What is Connected TV advertising, or CTV? Chances are, you’re already using it in your home and office. Any smart TV, video game console, or TV connected to a device, like an Apple TV or an Amazon Firestick, is Connected TV. With CTV, audiences are encouraged to do the same operations as a smartphone but on a television, like watching YouTube videos, listening to music on Spotify, and surfing the web. You’re probably starting to connect the dots if you’re programmatically minded – those websites have ads, surely the CTV versions must as well, right? Yes, they do!

Benefits of Connected TV Advertising

While we already made the TV-as-a-smartphone reference earlier, it’s important to note that approach is precisely how marketers should look at CTV with the added benefits of television marketing. Programmatic buying for CTV is based on purchasing advertising inventory that is placed on media companies’ platforms (streaming services and ad inventory). Compared to direct media buying, programmatic CTV is time-saving, which is its primary benefit.

Precise Targeting: Brands can reach highly targeted, active audiences based on various interests, personality traits, and intentions.

Measurement: Clicks are not great indicators of success for CTV campaign effectiveness. That said, CTV’s primary focus is cost per completed view (CPCV), video click rate (VCR), or CPM. By optimizing for these metrics, advertisers are able to keep costs down while reaching as many viewers as possible. For this reason, CTV shines in awareness campaigns but is equally actionable elsewhere in the sales funnel.

Multi-Device Targeting: Due to the large variety of connected devices in homes, CTV campaigns hugely benefit advertisers who want to push ads across multiple device formats. 90% of people who are watching TV are also using their phones. Imagine being able to target one person with two devices? You can effectively doubly target them with the same ad to reinforce your message.

The Rise of CTV

Last year, 76% of video marketers across all industry verticals considered CTV advertising to be a requirement for their media plans. CTV allows marketers to take advantage of a premium advertising environment while remaining highly cost-effective. 

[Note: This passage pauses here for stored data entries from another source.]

(* ===== verification/ConnectionProps.v ===== *)
(** * ConnectionProps: what the connection registry guarantees

    The two indexes of sessions and the two of rooms stay mirror images, a
    closed connection is in none of them, and a fan-out reaches exactly the
    sessions it names, each once and in its own protocol version. *)

From S2P Require Import Prelude Text Json Errors TimeUtil Models Dto Protocol Connections.
Open Scope string_scope.
Open Scope Z_scope.

(** ** Maps of sets *)

Section Sets.
Context {K X} `{Countable K, Countable X}.
Implicit Types m : gmap K (gset X).

(** [x] is in the set of [k]. *)
Definition mem m (k : K) (x : X) : Prop := x ∈ default ∅ (m !! k).
Global Instance mem_dec m k x : Decision (mem m k x).
Proof. unfold mem. apply _. Defined.
Definition no_empty m : Prop := ∀ k s, m !! k = Some s → s ≠ ∅.

Lemma mem_insert_in m k x k' x' :
  mem (insert_in k x m) k' x' ↔ (k' = k ∧ x' = x) ∨ mem m k' x'.
Proof.
  unfold mem, insert_in. destruct (decide (k = k')) as [->|Hne].
  - rewrite lookup_insert_eq. simpl. rewrite elem_of_union, elem_of_singleton. naive_solver.
  - rewrite lookup_insert_ne by done. naive_solver.
Qed.

Lemma mem_erase_in m k x k' x' :
  mem (erase_in k x m) k' x' ↔ mem m k' x' ∧ ¬ (k' = k ∧ x' = x).
Proof.
  unfold mem, erase_in. destruct (m !! k) as [s|] eqn:E.
  - case_decide as Hs; destruct (decide (k = k')) as [->|Hne];
      rewrite ?lookup_delete_eq, ?lookup_insert_eq, ?lookup_delete_ne, ?lookup_insert_ne, ?E by done;
      simpl; set_solver.
  - split; [|tauto]. intros Hm. split; [done|]. intros [-> ->]. by rewrite E in Hm.
Qed.

Lemma no_empty_insert_in m k x : no_empty m → no_empty (insert_in k x m).
Proof.
  intros Hm k' s. unfold insert_in. rewrite lookup_insert_Some.
  intros [[<- <-]|[_ Hs]]; [set_solver|by eapply Hm].
Qed.

Lemma no_empty_erase_in m k x : no_empty m → no_empty (erase_in k x m).
Proof.
  intros Hm k' s. unfold erase_in. destruct (m !! k) as [s0|] eqn:E; [|by apply Hm].
  case_decide as Hs; [rewrite lookup_delete_Some; intros [_ Hk]; by eapply Hm|].
  rewrite lookup_insert_Some. intros [[_ <-]|[_ Hk]]; [done|by eapply Hm].
Qed.

Lemma mem_elements m k x : x ∈ match m !! k with Some s => elements s | None => [] end ↔ mem m k x.
Proof. unfold mem. destruct (m !! k); simpl; [apply elem_of_elements|set_solver]. Qed.

Lemma NoDup_elements_in m k : NoDup (match m !! k with Some s => elements s | None => [] end).
Proof. destruct (m !! k); [apply NoDup_elements|constructor]. Qed.
End Sets.

(** ** The invariant *)

Definition sessions_ok (m : SessionManager.t) : Prop :=
  (∀ conn s, SessionManager.by_connection m !! conn = Some s →
     connection s = conn ∧ conn ≠ nullptr) ∧
  (∀ uid conn, mem (SessionManager.by_user m) uid conn ↔
     ∃ s, SessionManager.by_connection m !! conn = Some s ∧ user_id s = uid) ∧
  no_empty (SessionManager.by_user m).

Definition rooms_ok (m : RoomManager.t) : Prop :=
  (∀ c conn, mem (RoomManager.rooms m) c conn ↔ mem (RoomManager.membership m) conn c) ∧
  no_empty (RoomManager.rooms m).

Definition hub_ok (m : ConnectionManager.t) : Prop :=
  sessions_ok (ConnectionManager.sessions m) ∧ rooms_ok (ConnectionManager.rooms m) ∧
  (∀ c conn, mem (RoomManager.rooms (ConnectionManager.rooms m)) c conn →
     is_Some (SessionManager.get conn (ConnectionManager.sessions m))).

Lemma add_sessions_ok conn uid name v m :
  SessionManager.get conn m = None → conn ≠ nullptr →
  sessions_ok m → sessions_ok (SessionManager.add conn uid name v m).
Proof.
  unfold SessionManager.get. intros Hnew Hnull (Hc & Hu & He).
  split_and!; cbn [SessionManager.add SessionManager.by_connection SessionManager.by_user].
  - intros conn' s. rewrite lookup_insert_Some. intros [[<- <-]|[_ Hs]]; [done|by apply Hc].
  - intros uid' conn'. rewrite mem_insert_in, Hu.
    destruct (decide (conn' = conn)) as [->|Hne].
    + rewrite lookup_insert_eq, Hnew. naive_solver.
    + rewrite lookup_insert_ne by done. naive_solver.
  - by apply no_empty_insert_in.
Qed.

Lemma remove_sessions_ok conn m : sessions_ok m → sessions_ok (SessionManager.remove conn m).2.
Proof.
  unfold SessionManager.remove. intros (Hc & Hu & He).
  destruct (SessionManager.by_connection m !! conn) as [s|] eqn:E; [|done].
  split_and!; cbn [snd SessionManager.by_connection SessionManager.by_user].
  - intros conn' s'. rewrite lookup_delete_Some. intros [_ Hs]. by apply Hc.
  - intros uid conn'. rewrite mem_erase_in, Hu. setoid_rewrite lookup_delete_Some. naive_solver.
  - by apply no_empty_erase_in.
Qed.

Lemma touch_sessions_ok conn t m : sessions_ok m → sessions_ok (SessionManager.touch conn t m).
Proof.
  intros (Hc & Hu & He).
  split_and!; cbn [SessionManager.touch SessionManager.by_connection SessionManager.by_user]; try done.
  - intros conn' s. rewrite lookup_alter_Some. intros [(<- & s0 & Hs & ->)|[_ Hs]]; by apply Hc in Hs.
  - intros uid conn'. rewrite Hu. setoid_rewrite lookup_alter_Some.
    destruct (decide (conn = conn')) as [->|Hne]; [|naive_solver].
    split; [intros (s & Hs & <-); exists (set_activity t s); naive_solver|naive_solver].
Qed.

Just how premium is CTV inventory? CTV viewers have an 88% video completion rate and a 3.4% engagement rate, which are 1.1 and 10.3 times higher than non-interactive formats. CTV users are highly interested individuals who are ready, willing, and able to engage with your content from the comfort of their homes. 

Connected TV has become a hugely popular marketing tool for CPG, QSR, automotive, and independent agency clients. Products that have, or need, an omnichannel approach are poised to benefit the most from CTV as it connects viewers to products across ages, demographics, and interests. 

Challenges and Considerations for Advertisers

CTV is a wonderful tool for marketers but it’s important to acknowledge some of the current challenges facing the channel as well. As CTV popularity grows, expert marketers seek better ways to measure their CTV investments across marketing platforms and publishers. Other marketers have called out that managing CTV ads, their frequency, and inventory is another challenge. However, the outlook toward both of these concerns is largely optimistic as CTV programmatic investments gain more traction, as will the tools to support, measure, and optimize them. 

Looking to the future, as CTV ad spend increases, there will likely be a more competitive inventory landscape for advertisers. Nearly 40,000 people continue to cut their cable in favor of more cost-effective ways to access media and it’s more important than ever for brands to be able to spring forward against competitors to get their message across. It’s important to be aware of the challenges facing advertisers with CTV but it’s a great time to be optimistic about the channel’s future since it provides another powerful and innocuous opportunity to reach customers.